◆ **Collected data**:
::::

(* ===== verification/Umalloc.v ===== *)
(** * The allocator of user programs: userland/lib/libc/stdlib/malloc.c

    The heap of a process is the memory from [heapbase] to [heaptop], in cells of
    MBLOCKSIZE (8) bytes: a cell holds a block header or two words of data.  The call
    sbrk is an argument ([Sbrk]) with its documented behaviour ([SbrkLaws]).  errx and err
    end the process: [exited 1].  A pointer is an address and 0 is NULL. *)

From S2P Require Import Prelude.

Module Umalloc.

(** sbrk: the process state of the kernel, its break, and the call, which returns the old
    break or -1. *)
Class Sbrk (K : Type) := {
  brk : K -> Z;
  sbrk : Z -> K -> Z * K
}.
(** What the manual promises.  The amount is signed (intptr_t).  For an amount that is not
    negative, the break moves up by it, or the call fails and nothing changes; a call with 0
    reports the break.  Nothing is asked of negative amounts, which lower the break: malloc
    makes none for the sizes of the theorems ([max_request]).  User addresses end at 2^31. *)
Class SbrkLaws (K : Type) `{!Sbrk K} : Prop := {
  brk_range k : 0 < brk k <= 2 ^ 31;
  sbrk_grow k n : 0 <= n < 2 ^ 31 -> let '(r, k') := sbrk n k in (r = -1 /\ brk k' = brk k) \/ (r = brk k /\ brk k' = brk k + n);
  sbrk_zero k : (sbrk 0 k).1 = brk k
}.

(** ** Data *)

Definition MBLOCKSIZE : Z := 8.
Definition MBLOCKSHIFT : Z := 3.
Definition MMAGIC : Z := 2.

Record mheader := mk_mh {
  mh_prevblock : Z; mh_pad : Z; mh_magic1 : Z;
  mh_nextblock : Z; mh_inuse : bool; mh_magic2 : Z
}.
Definition set_prevblock (v : Z) (h : mheader) : mheader := mk_mh v (mh_pad h) (mh_magic1 h) (mh_nextblock h) (mh_inuse h) (mh_magic2 h).
Definition set_nextblock (v : Z) (h : mheader) : mheader := mk_mh (mh_prevblock h) (mh_pad h) (mh_magic1 h) v (mh_inuse h) (mh_magic2 h).
Definition set_inuse (v : bool) (h : mheader) : mheader := mk_mh (mh_prevblock h) (mh_pad h) (mh_magic1 h) (mh_nextblock h) v (mh_magic2 h).

Inductive cell := Hdr (h : mheader) | Words (w0 w1 : Z).
(** The loop of [diskwrite]: [data] is what is left to write. *)
Fixpoint write_loop (fuel : nat) (data : list Z) : M mkst unit :=
  match fuel with
  | O => out_of_fuel
  | S fuel' =>
      match data with
      | [] => mret tt
      | _ =>
          r ← call (sys_write data);
          let '(len, errno) := r in
          if len <? 0 then (if (errno =? EINTR) || (errno =? EAGAIN) then write_loop fuel' data else errx)
          else if len =? 0 then errx
          else write_loop fuel' (drop (Z.to_nat len) data)
      end
  end.

Definition diskwrite (data : list Z) (block : Z) : M mkst unit :=
  s ← get;
  _ ← assert (0 <=? fd s);
  o ← call (sys_lseek (u32 (block * BLOCKSIZE)));
  if o <? 0 then errx else write_loop 513 data.

(** The loop of [diskread]: [want] bytes are left. *)
Fixpoint read_loop (fuel : nat) (want : Z) : M mkst (list Z) :=
  match fuel with
  | O => out_of_fuel
  | S fuel' =>
      if want <=? 0 then mret []
      else
        r ← call (sys_read want);
        let '(len, errno, data) := r in
        if len <? 0 then (if (errno =? EINTR) || (errno =? EAGAIN) then read_loop fuel' want else errx)
        else if len =? 0 then errx
        else rest ← read_loop fuel' (want - len); mret (data ++ rest)
  end.

Definition diskread (block : Z) : M mkst (list Z) :=
  s ← get;
  _ ← assert (0 <=? fd s);
  o ← call (sys_lseek (u32 (block * BLOCKSIZE)));
  if o <? 0 then errx else read_loop 513 BLOCKSIZE.

Definition closedisk : M mkst unit :=
  s ← get;
  _ ← assert (0 <=? fd s);
  r ← call sys_close;
  if negb (r =? 0) then errx else modify (set_fd (-1)).

(** ** mksfs.c *)

Definition MAXFREEMAPBLOCKS : Z := 32.

(** sizeof of the structures of SfsData.v. *)
Definition check : M mkst unit :=
  _ ← assert (4 + 4 + SFS_VOLNAME_SIZE + 4 * 118 =? SFS_BLOCKSIZE);
  _ ← assert (4 + 2 + 2 + 4 * SFS_NDIRECT + 4 + 4 * (128 - 3 - SFS_NDIRECT) =? SFS_BLOCKSIZE);
  assert (SFS_BLOCKSIZE mod (4 + SFS_NAMELEN) =? 0).

Definition allocblock (block : Z) : M mkst unit :=
  let mapbyte := block / 8 in
  let mask := Z.shiftl 1 (block mod 8) in
  s ← get;
  w ← deref (freemapbuf s !! Z.to_nat mapbyte);
  _ ← assert (Z.land w mask =? 0);
  put (set_buf (<[Z.to_nat mapbyte := Z.lor w mask]> (freemapbuf s)) s).

Definition initfreemap (fsblocks : Z) : M mkst unit :=
  let freemapbits := SFS_FREEMAPBITS fsblocks in
  let freemapblocks := SFS_FREEMAPBLOCKS fsblocks in
  if MAXFREEMAPBLOCKS <? freemapblocks then errx
  else
    _ ← allocblock SFS_SUPER_BLOCK;
    _ ← allocblock SFS_ROOTDIR_INO;
    _ ← for_loop (Z.to_nat freemapblocks) 0 (fun i => allocblock (SFS_FREEMAP_START + i));
    for_loop (Z.to_nat (freemapbits - fsblocks)) fsblocks allocblock.

(** The volume name is a C string: its bytes, without the terminator.  [strcpy] into the
    zeroed field leaves zeros after it. *)
Definition writesuper (volname : list Z) (nb : Z) : M mkst unit :=
  if SFS_VOLNAME_SIZE <=? Z.of_nat (length volname) then errx
  else
    let sb := mk_sb SFS_MAGIC nb (volname ++ replicate (32 - length volname) 0) (replicate 118 0) in
    diskwrite (bytes_of_superblock sb) SFS_SUPER_BLOCK.

Definition writefreemap (fsblocks : Z) : M mkst unit :=
  for_loop (Z.to_nat (SFS_FREEMAPBLOCKS fsblocks)) 0 (fun i =>
    s ← get;
    diskwrite (take 512 (drop (Z.to_nat (i * SFS_BLOCKSIZE)) (freemapbuf s))) (SFS_FREEMAP_START + i)).

Definition root_dinode : sfs_dinode := mk_di 0 SFS_TYPE_DIR 1 (replicate 15 0) 0 (replicate 110 0).
Definition writerootdir : M mkst unit := diskwrite (bytes_of_dinode root_dinode) SFS_ROOTDIR_INO.

(** [strchr]: the string from the first [c] on. *)
Fixpoint strchr (l : list Z) (c : Z) : option (list Z) :=
  match l with
  | [] => None
  | x :: l' => if x =? c then Some l else strchr l' c
  end.

Definition main (argc : Z) (volname : list Z) : M mkst Z :=
  if negb (argc =? 3) then errx
  else
    _ ← check;
    name ← (match strchr volname 58 with
            | Some s => if negb (Z.of_nat (length s) =? 1) then errx else mret (take (length volname - length s) volname)
            | None => mret volname
            end);
    match strchr name 47 with
    | Some _ => errx
    | None =>
        _ ← opendisk;
        blocksize ← diskblocksize;
        if negb (blocksize =? SFS_BLOCKSIZE) then errx
        else
          size ← diskblocks;
          _ ← initfreemap size;
          _ ← writesuper name size;
          _ ← writefreemap size;
          _ ← writerootdir;
          _ ← closedisk;
          mret 0
    end.
End Code.
Arguments mkst : clear implicits.

(** What the system calls promise for a disk that does not fail: a write takes at least one
    byte and at most what was asked, and changes only the bytes it takes. *)
Class DiskFileLaws (F : Type) `{!DiskFile F} : Prop := {
  df_open f : 0 <= (sys_open f).1 /\ df_size (sys_open f).2 = df_size f /\ forall x, df_byte (sys_open f).2 x = df_byte f x;
  df_fstat f : sys_fstat f = Some (df_size f);
  df_lseek f o : 0 <= o -> (sys_lseek o f).1 = o /\ df_pos (sys_lseek o f).2 = o /\ df_size (sys_lseek o f).2 = df_size f /\ forall x, df_byte (sys_lseek o f).2 x = df_byte f x;
  df_write f l : l <> [] -> 0 <= df_pos f -> df_pos f + Z.of_nat (length l) <= df_size f ->
    let '(n, _, f') := sys_write l f in 0 < n <= Z.of_nat (length l) /\ df_pos f' = df_pos f + n /\ df_size f' = df_size f /\
      forall x, df_byte f' x = if decide (df_pos f <= x < df_pos f + n) then default 0 (l !! Z.to_nat (x - df_pos f)) else df_byte f x;
  df_close f : (sys_close f).1 = 0 /\ forall x, df_byte (sys_close f).2 x = df_byte f x
}.

Section Disk.
Context {F : Type} `{!DiskFile F, !DiskFileLaws F}.
#[local] Set Default Proof Using "Type*".
Implicit Types (s : mkst F) (f : F).

(** ** Writing a block *)

Lemma write_loop_run fuel s data p0 : (length data < fuel)%nat -> df_pos (disk s) = p0 -> 0 <= p0 -> p0 + Z.of_nat (length data) <= df_size (disk s) ->
  exists f', write_loop fuel data s = Ret tt (set_disk f' s) /\ df_size f' = df_size (disk s) /\
    forall x, df_byte f' x = if decide (p0 <= x < p0 + Z.of_nat (length data)) then default 0 (data !! Z.to_nat (x - p0)) else df_byte (disk s) x.
Proof.
  revert s data p0. induction fuel as [|fuel IH]; intros s data p0 Hf Hp H0 Hsz; [lia|]. cbn [write_loop]. destruct data as [|b0 data0] eqn:Ed.
  - exists (disk s). split; [by destruct s|]. split; [done|]. intros x. rewrite decide_False; [done|]. simpl. lia.
  - rewrite <- Ed in *. pose proof (df_write (disk s) data ltac:(by subst) ltac:(lia) ltac:(lia)) as W. destruct (sys_write data (disk s)) as [[n e] f1] eqn:Ew. destruct W as (Hn & Hp1 & Hs1 & Hb1).
    rewrite (run_bind _ _ s (n, e) (set_disk f1 s)) by (unfold call; by rewrite Ew). rewrite (proj2 (Z.ltb_ge n 0)), (proj2 (Z.eqb_neq n 0)) by lia.
    assert (Hl : Z.of_nat (length (drop (Z.to_nat n) data)) = Z.of_nat (length data) - n) by (rewrite length_drop; lia).
    destruct (IH (set_disk f1 s) (drop (Z.to_nat n) data) (p0 + n)) as (f' & E & Hs' & Hb'); [lia|simpl; lia|lia|simpl; lia|].
    exists f'. split; [exact E|]. simpl in Hs', Hb'. split; [congruence|]. intros x. rewrite Hb', Hb1, Hl, Hp, lookup_drop.
    destruct (decide (p0 + n <= x < _)), (decide (p0 <= x < p0 + n)), (decide (p0 <= x < p0 + Z.of_nat (length data))); try lia; try done.
    by replace (Z.to_nat n + Z.to_nat (x - (p0 + n)))%nat with (Z.to_nat (x - p0)) by lia.
Qed.

(** Block [c] of the disk. *)
Definition blk f (c : Z) : list Z := map (fun i => df_byte f (512 * c + Z.of_nat i)) (seq 0 512).

Lemma blk_lookup f c i : (i < 512)%nat -> blk f c !! i = Some (df_byte f (512 * c + Z.of_nat i)).
Proof. intros Hi. unfold blk. rewrite list_lookup_fmap, lookup_seq_lt by done. done. Qed.
Lemma blk_length f c : length (blk f c) = 512%nat.
Proof. unfold blk. by rewrite length_map, length_seq. Qed.

(** Everything but the disk is as it was, and block [c] of the disk. *)
Definition wrote (c : Z) (data : list Z) s s' : Prop :=
  s' = set_disk (disk s') s /\ df_size (disk s') = df_size (disk s) /\ blk (disk s') c = data /\ forall c', c' <> c -> blk (disk s') c' = blk (disk s) c'.

Lemma diskwrite_spec s data c : 0 <= fd s -> length data = 512%nat -> 0 <= c < 2 ^ 23 -> 512 * (c + 1) <= df_size (disk s) ->
  wp (diskwrite data c) s (fun _ s' => wrote c data s s').
Proof.
  intros Hfd Hl Hc Hsz. unfold diskwrite. rewrite u32_small by (unfold BLOCKSIZE; lia). change (c * BLOCKSIZE) with (c * 512). apply wp_bind. eapply wp_eq; [reflexivity|]. rewrite (proj2 (Z.leb_le _ _)) by lia. apply wp_bind, wp_ret.
  destruct (df_lseek (disk s) (c * 512) ltac:(lia)) as (H1 & H2 & H3 & H4). apply wp_bind. eapply (wp_eq _ _ (c * 512) (set_disk (sys_lseek (c * 512) (disk s)).2 s)).
  { unfold call. destruct (sys_lseek (c * 512) (disk s)) as [o f1]. simpl in *. by subst o. }
  rewrite (proj2 (Z.ltb_ge _ _)) by lia. destruct (write_loop_run 513 (set_disk (sys_lseek (c * 512) (disk s)).2 s) data (c * 512)) as (f' & E & Hs & Hb); [lia|done|lia|simpl; lia|].
  eapply wp_eq; [exact E|]. clear E. cbn [disk set_disk fd nblocks freemapbuf] in Hs, Hb. unfold wrote. cbn [disk set_disk fd nblocks freemapbuf]. split; [done|]. split; [congruence|]. split.
  - apply list_eq. intros i. destruct (decide (i < 512)%nat).
    + rewrite blk_lookup by done. rewrite Hb, decide_True by lia. replace (Z.to_nat (512 * c + Z.of_nat i - c * 512)) with i by lia. destruct (lookup_lt_is_Some_2 data i) as [b ->]; [lia|done].
    + rewrite !lookup_ge_None_2; [done|lia|rewrite blk_length; lia].
  - intros c' Hne. apply list_eq. intros i. destruct (decide (i < 512)%nat).
    + rewrite !blk_lookup by done. rewrite Hb, decide_False by lia. by rewrite H4.
    + rewrite !lookup_ge_None_2; [done|rewrite blk_length; lia..].
Qed.

(** ** The map of blocks in use *)

Definition bm s : bitmap := mk_bitmap (8 * Z.of_nat (length (freemapbuf s))) (freemapbuf s).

::::

◆ **Activity**: Retype, exactly as shown, the lines from the one with "[b ->]; [lia|done]." through the end of the records.

◆ **Result of the exercise**:
    + rewrite blk_lookup by done. rewrite Hb, decide_True by lia. replace (Z.to_nat (512 * c + Z.of_nat i - c * 512)) with i by lia. destruct (lookup_lt_is_Some_2 data i) as [b ->]; [lia|done].
    + rewrite !lookup_ge_None_2; [done|lia|rewrite blk_length; lia].
  - intros c' Hne. apply list_eq. intros i. destruct (decide (i < 512)%nat).
    + rewrite !blk_lookup by done. rewrite Hb, decide_False by lia. by rewrite H4.
    + rewrite !lookup_ge_None_2; [done|rewrite blk_length; lia..].
Qed.

(** ** The map of blocks in use *)

Definition bm s : bitmap := mk_bitmap (8 * Z.of_nat (length (freemapbuf s))) (freemapbuf s).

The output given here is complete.